[Data to process — start]

(* ===== verification/Sync.v ===== *)
(** * One synchronisation with OpenStack (internal/neutron: sync.go,
      anomalies.go, info.go)

    What a sync pass produces from the resource lists the API calls answer, the
    anomalies derived from it and the identity metrics of the committed
    snapshot.  The API client is a third-party library: its answers are
    arguments. *)
From S2P Require Import Prelude GoStrings NetIP Bpf Neutron Resolve Trie Attribution.
From Stdlib Require String.

(** ** Anomalies (anomalies.go, externalnet.go) *)

Record DanglingRoute := mkDangling {
  Dang_SourceTenant : string; Dang_SourceRouter : string; Dang_Destination : string; Dang_Nexthop : string }.
Record ZeroTrieTenant := mkZeroTrie {
  ZT_TenantID : string; ZT_Networks : Z; ZT_Routers : Z; ZT_Ports : Z }.
Record DuplicateRouterMAC := mkDuplicateMAC {
  Dup_MAC : string; Dup_PortIDs : list string; Dup_RouterIDs : list string }.
Record MultiExternalPathHit := mkMultiExt {
  MX_PortID : string; MX_ServerID : string; MX_ProjectID : string; MX_Candidates : list string;
  MX_Picked : string }.
Record Anomalies := mkAnomalies {
  An_Cycles : list CycleHit; An_Ambiguities : list AmbiguityHit; An_DanglingRoutes : list DanglingRoute;
  An_ZeroTrieTenants : list ZeroTrieTenant; An_DuplicateRouterMACs : list DuplicateRouterMAC;
  An_MultiExternalPaths : list MultiExternalPathHit }.
Definition Anomalies_Total (a : Anomalies) : Z :=
  Z.of_nat (length (An_Cycles a) + length (An_Ambiguities a) + length (An_DanglingRoutes a) +
    length (An_ZeroTrieTenants a) + length (An_DuplicateRouterMACs a) + length (An_MultiExternalPaths a)).

(** [sort.Slice] by a key, up to the order of ties. *)
Definition dangling_le (a b : DanglingRoute) : Prop :=
  if decide (Dang_SourceRouter a ≠ Dang_SourceRouter b)
  then string_le (Dang_SourceRouter a) (Dang_SourceRouter b)
  else string_le (Dang_Destination a) (Dang_Destination b).
#[export] Instance dangling_le_dec : RelDecision dangling_le.
Proof. intros a b. rw /dangling_le. case_decide; apply _. Defined.
Definition by_key {A} (key : A → string) (a b : A) : Prop := string_le (key a) (key b).
#[export] Instance by_key_dec {A} (key : A → string) : RelDecision (by_key key).
Proof. intros a b. rw /by_key. apply _. Defined.

(** The addresses some fixed IP of the snapshot has. *)
Definition knownIPs (snap : Snapshot) : gmap string () :=
  foldl (λ known p, foldl (λ known f,
    if decide (Fip_IPAddress f ≠ "") then <[Fip_IPAddress f := ()]> known else known)
    known (Port_FixedIPs p)) ∅ (Ports snap).
Definition danglingRow (known : gmap string ()) (r : Router) (route : Route) : option DanglingRoute :=
  if decide (Route_Nexthop route = "") then None
  else match known !! Route_Nexthop route with
       | Some _ => None
       | None => Some (mkDangling (Router_ProjectID r) (Router_ID r) (Route_Destination route) (Route_Nexthop route))
       end.
Definition detectDanglingRoutes (snap : Snapshot) : list DanglingRoute :=
  if decide (length (Routers snap) = 0%nat) then []
  else merge_sort dangling_le
    (Routers snap ≫= λ r, omap (danglingRow (knownIPs snap) r) (Router_Routes r)).
(* ===== verification/Reconcile.v ===== *)
(** * Reconciliation (internal/reconcile: mac.go, routers.go, reconcile.go)

    One pass compares the userspace store, the kernel maps and the router map
    with a fresh snapshot and applies the difference, settling the rows whose
    attribution is about to change.  Passes run one after the other on one
    goroutine; the kernel calls may fail at any point. *)
From S2P Require Import Prelude GoStrings NetIP Bpf State Exposure Metadata Neutron Resolve Trie Attribution.
From S2P Require Import KernelMap KernelWriter Sync.
From Stdlib Require String.

(** ** The target state *)

Section desired.
Context `{GoRange}.

Definition desiredRow (snap : Snapshot) (p : Port) : option (Z * TenantMeta) :=
  if decide (IsVMPort (Port_DeviceOwner p) = false ∨ Port_ProjectID p = "" ∨ Port_MACAddress p = "")
  then None
  else match ParseMAC (Port_MACAddress p) with
       | None => None
       | Some hw =>
           let '(projectID, isAmphora) :=
             match AmphoraOwnerByPort snap !! Port_ID p with
             | Some owner => (owner, true)
             | None => (Port_ProjectID p, false)
             end in
           Some (MACKey hw, mkMeta projectID (Port_DeviceID p) (Port_ID p)
             (default "" (ExternalNetworkByPort snap !! Port_ID p)) isAmphora 0)
       end.
Definition DesiredMACs (snap : Snapshot) : gmap Z TenantMeta :=
  foldl (λ desired p,
    match desiredRow snap p with None => desired | Some kv => <[kv.1 := kv.2]> desired end)
    ∅ (Ports snap).

Lemma DesiredMACs_in snap mac m :
  DesiredMACs snap !! mac = Some m → ∃ p, p ∈ Ports snap ∧ desiredRow snap p = Some (mac, m).
Proof.
  rewrite /DesiredMACs (foldl_insertAll (desiredRow snap)).
  - intros d p. by destruct (desiredRow snap p).
  - intros [?|E]%insert_loop_Some; [done|by rewrite lookup_empty in E].
Qed.
End desired.

(** ** What a pass reaches *)

Record Reconciler (M : Type) := mkReconciler {
  rc_src : Neutron;                          (* the committed sync *)
  rc_trie : kmap LpmKey Z;
  rc_amphoraIPs : option (kmap AmphoraKey Z);
  rc_meta : option M;
  rc_macWriter : option (kmap Z Z);
  rc_routers : option RouterMap;
  rc_settler : option GlobalState;
  rc_interner : TenantInterner;
  rc_amphoraGauge : option Z;
  rc_bpfGauge : option (gmap string Z);      (* fill per map name *)
  rc_runs : list string }.                   (* results recorded *)
Arguments mkReconciler {_} _ _ _ _ _ _ _ _ _ _ _.
Arguments rc_src {_} _.
Arguments rc_trie {_} _.
Arguments rc_amphoraIPs {_} _.
Arguments rc_meta {_} _.
Arguments rc_macWriter {_} _.
Arguments rc_routers {_} _.
Arguments rc_settler {_} _.
Arguments rc_interner {_} _.
Arguments rc_amphoraGauge {_} _.
Arguments rc_bpfGauge {_} _.
Arguments rc_runs {_} _.

Record macDelta := mkMacDelta { Inserted : Z; Changed_ : Z; Ghosted : Z }.

(** What the MAC reconcile changes. *)
Record macs (M : Type) := mkMacs {
  mc_meta : M; mc_kernel : kmap Z Z; mc_interner : TenantInterner; mc_settler : option GlobalState;
  mc_inserted : Z; mc_changed : Z }.
Arguments mkMacs {_} _ _ _ _ _ _.
Arguments mc_meta {_} _.
Arguments mc_kernel {_} _.
Arguments mc_interner {_} _.
Arguments mc_settler {_} _.
Arguments mc_inserted {_} _.
Arguments mc_changed {_} _.

Section reconcile.
Context `{GoRange} `{MetaStore M} {Err : Type} (endian : Endian).
(** The failures of the MAC map, the trie and the Amphora map. *)
Variables faultM faultT faultA : nat → option Err.

Definition settler_apply (ev : GlobalState → GlobalState * Z) (settler : option GlobalState) :=
  match settler with None => None | Some g => Some (ev g).1 end.

Definition settleAttributionChange (routers : option RouterMap) (mac : Z) (old : TenantMeta)
    (settler : option GlobalState) : option GlobalState :=
  settler_apply (Settle SettleRebase (SettleResolver routers
    (λ k, if decide (VMMAC k ≠ mac) then None else Some old))) settler.

Definition insertMAC (mac : Z) (meta : TenantMeta) (c : macs M) : macs M :=
  let m := withDeleteAt meta 0 in
  let store := ms_Insert mac m (mc_meta c) in
  let '(id, interner) := Intern (ProjectID meta) (mc_interner c) in
  let '(kernel, _) := Update faultM mac (TenantValue id (IsAmphora meta)) (mc_kernel c) in
  mkMacs store kernel interner (mc_settler c) (mc_inserted c) (mc_changed c).
Definition countInserted (c : macs M) : macs M :=
  mkMacs (mc_meta c) (mc_kernel c) (mc_interner c) (mc_settler c) (mc_inserted c + 1) (mc_changed c).
Definition countChanged (c : macs M) : macs M :=
  mkMacs (mc_meta c) (mc_kernel c) (mc_interner c) (mc_settler c) (mc_inserted c) (mc_changed c + 1).
Definition withSettler (s : option GlobalState) (c : macs M) : macs M :=
  mkMacs (mc_meta c) (mc_kernel c) (mc_interner c) s (mc_inserted c) (mc_changed c).

Definition learnMAC (routers : option RouterMap) (c : macs M) (row : Z * TenantMeta) : macs M :=
  let '(mac, want) := row in
  match ms_Lookup mac (mc_meta c) with
  | None => countInserted (insertMAC mac want c)
  | Some cur =>
      if negb (SameAttribution cur want) then
        let c := withSettler (settleAttributionChange routers mac cur (mc_settler c)) c in
        countChanged (insertMAC mac want c)
      else if decide (DeleteAt cur ≠ 0) then countChanged (insertMAC mac want c)
      else c
  end.
Definition learnMACs (routers : option RouterMap) (desired : gmap Z TenantMeta) (c : macs M) : macs M :=
  foldl (learnMAC routers) c (go_range desired).

Definition goneRow (desired : gmap Z TenantMeta) (acc : list Z * Z) (mac : Z) (m : TenantMeta)
    : list Z * Z * bool :=
  let '(gone, live) := acc in
  if decide (DeleteAt m = 0) then
    (match desired !! mac with None => gone ++ [mac] | Some _ => gone end, live + 1, true)
  else (gone, live, true).
Definition ghostGoneMACs (grace : Z) (desired : gmap Z TenantMeta) (now : Z) (meta : M) : M * Z * Z :=
  let '(gone, live) := rangeWhile (goneRow desired) ([], 0) (ms_Range meta) in
  (foldl (λ m mac, (ms_MarkDelete mac (now + grace) m).1) meta gone, Z.of_nat (length gone), live).

Definition amphoraCount (desired : gmap Z TenantMeta) : Z :=
  foldl (λ n kv, if IsAmphora kv.2 then n + 1 else n) 0 (go_range desired).

(** [grace] is the live ghost-grace tunable. *)
Definition reconcileMACs (grace : Z) (snap : Snapshot) (now : Z) (r : Reconciler M)
    : Reconciler M * macDelta :=
  match rc_meta r, rc_macWriter r with
  | Some meta, Some kernel =>
      let desired := DesiredMACs snap in
      let c := learnMACs (rc_routers r) desired
                 (mkMacs meta kernel (rc_interner r) (rc_settler r) 0 0) in
      let '(meta, ghosted, live) := ghostGoneMACs grace desired now (mc_meta c) in
      (mkReconciler (rc_src r) (rc_trie r) (rc_amphoraIPs r) (Some meta) (Some (mc_kernel c))
         (rc_routers r) (mc_settler c) (mc_interner c)
         (match rc_amphoraGauge r with None => None | Some _ => Some (amphoraCount desired) end)
         (rc_bpfGauge r) (rc_runs r),
       mkMacDelta (mc_inserted c) (mc_changed c) ghosted)
  | _, _ => (r, mkMacDelta 0 0 0)
  end.

(** ** The router map (routers.go) *)

Definition changedRouters (desired old : gmap Z string) : gset Z :=
  let changed := foldl (λ s kv,
    match old !! kv.1 with
    | Some oldExt => if decide (oldExt ≠ kv.2) then {[kv.1]} ∪ s else s
    | None => {[kv.1]} ∪ s
    end) ∅ (go_range desired) in
  foldl (λ s kv, match desired !! kv.1 with Some _ => s | None => {[kv.1]} ∪ s end)
    changed (go_range old).
Definition routerResolver (routers : RouterMap) (meta : M) (changed : gset Z) : FlowKey → option Owner :=
  SettleResolver (Some routers) (λ k,
    if decide (DstZone k ≠ ZoneExternal ∨ PeerMAC k ∉ changed) then None
    else ms_Lookup (VMMAC k) meta).
Definition reconcileRouterMACs (snap : Snapshot) (r : Reconciler M) : Reconciler M * Z :=
  match rc_routers r with
  | None => (r, 0)
  | Some old =>
      let desired := RouterExtMACs snap in
      let changed := changedRouters desired old in
      if decide (size changed = 0%nat) then (r, 0)
      else
        let settler :=
          match rc_settler r, rc_meta r with
          | Some g, Some meta => Some (Settle SettleRebase (routerResolver old meta changed) g).1
          | s, _ => s
          end in
        (mkReconciler (rc_src r) (rc_trie r) (rc_amphoraIPs r) (rc_meta r) (rc_macWriter r)
           (Some desired) settler (rc_interner r) (rc_amphoraGauge r) (rc_bpfGauge r)
           (rc_runs r),
         Z.of_nat (size changed))
  end.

[Data to process — finish]

Action item
The lines you need are those containing "danglingRow"; find them in the records and copy them.

Exercise answer
Definition danglingRow (known : gmap string ()) (r : Router) (route : Route) : option DanglingRoute :=
    (Routers snap ≫= λ r, omap (danglingRow (knownIPs snap) r) (Router_Routes r)).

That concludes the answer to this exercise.